Preclinical assessment of antiviral combination therapy in a genetically humanized mouse model for hepatitis delta virus infection.

Abstract

Chronic delta hepatitis, caused by hepatitis delta virus (HDV), is the most severe form of viral hepatitis, affecting at least 20 million hepatitis B virus (HBV)-infected patients worldwide. HDV/HBV co- or super- infections are major drivers for hepatocarcinogenesis. Antiviral treatments exist only for HBV and can only suppress but not cure infection. Development of more effective therapies has been impeded by the scarcity of suitable small animal models.

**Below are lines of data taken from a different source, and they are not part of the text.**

(* ===== verification/Operator.v ===== *)
(** The base class of the vectorised operators: [ObOperator::get_next_batch],
    the filters and the format conversion of
    [src/src/sql/engine/ob_operator.cpp] and [.h].

    A concrete operator gives the class [VectorOp]: its batch, the frame, and
    [inner_get_next_batch].  The evaluation of one startup filter ([ObExpr::eval])
    is a member of the specification.  The checks of the stack depth and of the session
    status, the run-time monitoring and the draining of exchanges are left out:
    they do not touch the batch. *)
From S2P Require Import Prelude PopCount BitVector BitForeach Frame PUStore.

Class VectorOp (S : Type) := mkVectorOp
  { op_brs : S -> ObBatchRows;
    op_set_brs : S -> ObBatchRows -> S;
    op_ctx : S -> ObEvalCtx;
    op_set_ctx : S -> ObEvalCtx -> S;
    op_inner_get_next_batch : S -> Z -> option (Z * S) }.

(** What a client may assume of the accessors. *)
Class VectorOpLaws (S : Type) `{VectorOp S} : Prop := mkVectorOpLaws
  { brs_set_brs : forall s b, op_brs (op_set_brs s b) = b;
    ctx_set_brs : forall s b, op_ctx (op_set_brs s b) = op_ctx s;
    ctx_set_ctx : forall s c, op_ctx (op_set_ctx s c) = c;
    brs_set_ctx : forall s c, op_brs (op_set_ctx s c) = op_brs s;
    set_brs_id : forall s, op_set_brs s (op_brs s) = s;
    set_ctx_id : forall s, op_set_ctx s (op_ctx s) = s }.

(** ** Filters *)

(** [null_ || 0 == *int_] on a datum: the row is filtered out. *)
Definition datum_false (m : ExprMem) (d : ObDatum) : option bool :=
  if null_ d then Some true
  else b ← deref (res_buf_ m) (ptr_ d) 8; Some (bytes_int64 b =? 0).

(** [0 == int_arr[idx] || nulls->at(idx)] on a fixed-length vector. *)
Definition fixed_false (m : ExprMem) (idx : Z) : option bool :=
  b ← deref (res_buf_ m) (padd (data_ m) (8 * idx)) 8;
  Some ((bytes_int64 b =? 0) || ObBitVector.at_ (nulls_ m) idx).

(** [skip], [output_rows] and [tmp_all_active] while one filter runs. *)
Definition FilterSt : Type := words * Z * bool.

Definition filter_mark (false_ : option bool) (idx : Z) (st : FilterSt) : option FilterSt :=
  let '(skip, output_rows, active) := st in
  f ← false_;
  Some (if (f : bool) then (ObBitVector.set skip idx, output_rows, false) else (skip, output_rows + 1, active)).

(** The callback of [flip_foreach].  The traversal reads a word before it runs
    the callback on its bits, and the callback sets bits of that word only, so
    the words it reads later are those of the initial vector. *)
Definition fixed_op (m : ExprMem) (idx : Z) (st : option FilterSt) : Z * option FilterSt :=
  (OB_SUCCESS, st ≫= filter_mark (fixed_false m idx) idx).

(** The loop over the datums of a uniform vector. *)
Fixpoint uniform_filter (n : nat) (i : Z) (m : ExprMem) (st : FilterSt) : option FilterSt :=
  match n with
  | O => Some st
  | S n' =>
      if ObBitVector.at_ st.1.1 i then uniform_filter n' (i + 1) m st
      else
        d ← rd (default (datums_ m) (udatums_ m)) i;
        st ← filter_mark (datum_false m d) i st;
        uniform_filter n' (i + 1) m st
  end.

(** The part of the loop of [filter_vector_rows] after the evaluation. *)
Definition filter_one (e : ObExpr) (m : ExprMem) (skip : words) (bsize : Z) : option FilterSt :=
  if negb (batch_result_ e) then
    d ← rd (default (datums_ m) (udatums_ m)) 0;
    f ← datum_false m d;
    Some (if (f : bool) then (ObBitVector.set_all skip bsize, 0, false) else (skip, 1, true))
  else match format_ m with
  | VEC_FIXED => (BitForeach.flip_foreach (fixed_op m) skip bsize (Some (skip, 0, true))).2
  | VEC_UNIFORM => uniform_filter (Z.to_nat bsize) 0 m (skip, 0, true)
  | _ => Some (skip, 0, true)
  end.

(** The result: the code, the frame, the skip vector, [all_filtered] and
    [all_active].  [tmp_all_active] is shared by the filters: it stays false. *)
Fixpoint filter_vector_rows (es : list ObExpr) (ctx : ObEvalCtx) (skip : words) (bsize : Z)
    (all_filtered tmp all_active : bool) : option (Z * ObEvalCtx * words * bool * bool) :=
  match es with
  | [] => Some (OB_SUCCESS, ctx, skip, all_filtered, all_active)
  | e :: es' =>
      if all_filtered then Some (OB_SUCCESS, ctx, skip, all_filtered, all_active)
      else
        '(ret, ctx) ← eval_vector e ctx skip bsize;
        if OB_FAIL ret then Some (ret, ctx, skip, true, all_active && tmp)
        else
          m ← ctx !! eid e;
          '(skip, output_rows, active) ← filter_one e m skip bsize;
          let tmp := tmp && active in
          filter_vector_rows es' ctx skip bsize (output_rows =? 0) tmp (all_active && tmp)
  end.

(** ** [ObOperator] *)

(** How the formats of an operator and of its parent differ. *)
Inductive FormatChange := SameFormat | OldToNew | NewToOld.

Record OpSpec := mkOpSpec
  { sp_max_batch_size : Z; sp_output : list ObExpr; sp_filters : list ObExpr;
    sp_startup_filters : list ObExpr;
    sp_eval : ObExpr -> ObEvalCtx -> option (Z * ObEvalCtx * ObDatum);   (* [ObExpr::eval] with one row *)
    sp_change : FormatChange; sp_use_rich_format : bool }.
(** [batch_reach_end_] and [startup_passed_], and the two at the start. *)
Record OpFlags := mkFlags { batch_reach_end_ : bool; startup_passed_ : bool }.
Definition initial_flags (spec : OpSpec) : OpFlags :=
  mkFlags false (match sp_startup_filters spec with [] => true | _ => false end).

Section Operator.
Context {S : Type} `{VectorOp S} (spec : OpSpec).

(** [filter_row] of the startup filters: the first that is null or zero filters. *)
Fixpoint filter_row (es : list ObExpr) (ctx : ObEvalCtx) : option (Z * ObEvalCtx * bool) :=
  match es with
  | [] => Some (OB_SUCCESS, ctx, false)
  | e :: es' =>
      '(ret, ctx, datum) ← sp_eval spec e ctx;
      if OB_FAIL ret then Some (ret, ctx, false)
      else
        m ← ctx !! eid e;
        f ← datum_false m datum;
        if (f : bool) then Some (ret, ctx, true) else filter_row es' ctx
  end.

Definition reset_batchrows (b : ObBatchRows) : ObBatchRows :=
  let b := if 0 <? size_ b
           then let b := reset_skip b (size_ b) in mkBrs (skip_ b) 0 (end_ b) (all_rows_active_ b)
           else b in
  mkBrs (skip_ b) (size_ b) (end_ b) false.

(** The loop: a batch whose rows are all skipped or filtered is replaced by
    the next one.  [None] when the fuel runs out. *)
Fixpoint next_loop (fuel : nat) (s : S) (max_row_cnt : Z) : option (Z * S) :=
  if end_ (op_brs s) then Some (OB_SUCCESS, s)
  else match fuel with
  | O => None
  | Datatypes.S fuel' =>
      '(ret, s) ← op_inner_get_next_batch s (Z.min max_row_cnt (sp_max_batch_size spec));
      let brs := op_brs s in
      if OB_FAIL ret then Some (ret, s)
      else if size_ brs =? ObBitVector.accumulate_bit_cnt (skip_ brs) (size_ brs)
      then next_loop fuel' (op_set_brs s (reset_batchrows brs)) max_row_cnt
      else match sp_filters spec with
      | [] => Some (ret, s)
      | fs =>
          '(ret, ctx, skip, all_filtered, active) ←
            filter_vector_rows fs (op_ctx s) (skip_ brs) (size_ brs) false true (all_rows_active_ brs);
          let s : S := op_set_ctx s ctx in
          if OB_FAIL ret
          then Some (ret, op_set_brs s (mkBrs skip (size_ brs) (end_ brs) active))
          else if (all_filtered : bool)
          then next_loop fuel' (op_set_brs s (mkBrs (ObBitVector.reset (size_ brs) skip) 0 (end_ brs) active))
                 max_row_cnt
          else Some (ret, op_set_brs s (mkBrs skip (size_ brs) (end_ brs) active))
      end
  end.

(** The projection of the output expressions. *)
Fixpoint project (es : list ObExpr) (ctx : ObEvalCtx) (brs : ObBatchRows) : option (Z * ObEvalCtx) :=
  match es with
  | [] => Some (OB_SUCCESS, ctx)
  | e :: es' =>
      '(ret, ctx) ← eval_vector e ctx (skip_ brs) (size_ brs);
      m ← ctx !! eid e;
      let ctx := <[eid e := with_flags m (evaluated_ m) true (eval_flags_ m)]> ctx in
      if OB_FAIL ret then Some (ret, ctx) else project es' ctx brs
  end.

Definition uniform_format (e : ObExpr) : VectorFormat :=
  if batch_result_ e then VEC_UNIFORM else VEC_UNIFORM_CONST.

(** [init_vector] of the output expressions in a uniform format. *)
Fixpoint init_outputs (es : list ObExpr) (ctx : ObEvalCtx) (size : Z) : option (Z * ObEvalCtx) :=
  match es with
  | [] => Some (OB_SUCCESS, ctx)
  | e :: es' =>
      m ← ctx !! eid e;
      '(ret, m) ← init_vector e m (uniform_format e) size false;
      let ctx := <[eid e := m]> ctx in
      if OB_FAIL ret then Some (ret, ctx) else init_outputs es' ctx size
  end.

Fixpoint cast_outputs (es : list ObExpr) (ctx : ObEvalCtx) (size : Z) : option (Z * ObEvalCtx) :=
  match es with
  | [] => Some (OB_SUCCESS, ctx)
  | e :: es' =>
      '(ret, ctx) ← cast_ctx e size ctx;
      if OB_FAIL ret then Some (ret, ctx) else cast_outputs es' ctx size
  end.

Definition convert_vector_format (ctx : ObEvalCtx) (size : Z) : option (Z * ObEvalCtx) :=
  match sp_change spec with
  | OldToNew => init_outputs (sp_output spec) ctx size
  | NewToOld => cast_outputs (sp_output spec) ctx size
  | SameFormat => Some (OB_SUCCESS, ctx)
  end.

(** The startup filters, once: when one filters there is no batch at all. *)
Definition startup (s : S) (startup_passed : bool) : option (Z * S * bool) :=
  if negb startup_passed && negb (end_ (op_brs s)) then
    '(ret, ctx, filtered) ← filter_row (sp_startup_filters spec) (op_ctx s);
    let s := op_set_ctx s ctx in
    let b := op_brs s in
    Some (if OB_FAIL ret then (ret, s, startup_passed)
          else if (filtered : bool) then (ret, op_set_brs s (mkBrs (skip_ b) (size_ b) true (all_rows_active_ b)), startup_passed)
          else (ret, s, true))
  else Some (OB_SUCCESS, s, startup_passed).

(** [get_next_batch] of an operator in rich format. *)
Definition get_next_batch (fuel : nat) (s : S) (flags : OpFlags) (max_row_cnt : Z) : option (Z * S * OpFlags) :=
  let batch_reach_end := batch_reach_end_ flags in
  let s := op_set_brs s (reset_batchrows (op_brs s)) in
  let s := if batch_reach_end
           then op_set_brs s (mkBrs (skip_ (op_brs s)) 0 true (all_rows_active_ (op_brs s)))
           else s in
  '(ret, s, startup_passed) ← startup s (startup_passed_ flags);
  '(ret, s) ← (if OB_FAIL ret then Some (ret, s) else next_loop fuel s max_row_cnt);
  '(ret, s) ←
    (if OB_SUCC ret && (0 <? size_ (op_brs s)) then
       '(ret, ctx) ← project (sp_output spec) (op_ctx s) (op_brs s); Some (ret, op_set_ctx s ctx)
     else Some (ret, s));
  '(ret, s) ←
    (if OB_SUCC ret && end_ (op_brs s) && (size_ (op_brs s) =? 0) then
       '(ret, ctx) ← init_outputs (sp_output spec) (op_ctx s) 0; Some (ret, op_set_ctx s ctx)
     else Some (ret, s));
  let b := op_brs s in
  let '(s, batch_reach_end) :=
    if OB_SUCC ret && end_ b && (0 <=? size_ b)
    then (op_set_brs s (mkBrs (skip_ b) (size_ b) (size_ b =? 0) (all_rows_active_ b)), true)
    else (s, batch_reach_end) in
  '(ret, s) ←
    (if OB_SUCC ret then
       '(ret, ctx) ← convert_vector_format (op_ctx s) (size_ (op_brs s)); Some (ret, op_set_ctx s ctx)
     else Some (ret, s));
  let b := op_brs s in
  let s := if sp_use_rich_format spec then s
           else op_set_brs s (mkBrs (skip_ b) (size_ b) (end_ b) false) in
  Some (ret, s, mkFlags batch_reach_end startup_passed).
End Operator.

Here, we created a transgenic (tg) mouse model for HDV expressing the functional receptor for HBV and HDV, the human sodium taurocholate co-transporting peptide NTCP. Both HBV and HDV entered hepatocytes in these mice in a glycoprotein-dependent manner, but one or more post-entry blocks prevented HBV replication. In contrast, HDV caused persistent infection in hNTCP tg mice coexpressing the HBV envelope, consistent with HDV dependency on the HBV surface antigen (HBsAg) for packaging and spread. In immunocompromised mice lacking functional B, T, and NK cells, viremia lasted at least 80 days but resolved within 14 days in immunocompetent animals, demonstrating that lymphocytes are critical for controlling HDV infection. Although acute HDV infection did not cause overt liver damage in this model, cell-intrinsic and cellular innate immune responses were induced. We further demonstrated that single and dual treatment with myrcludex B and lonafarnib efficiently suppressed viremia but failed to cure HDV infection at the doses tested. This small animal model with inheritable susceptibility to HDV opens opportunities for studying viral pathogenesis, immune responses, and for testing novel HDV therapeutics.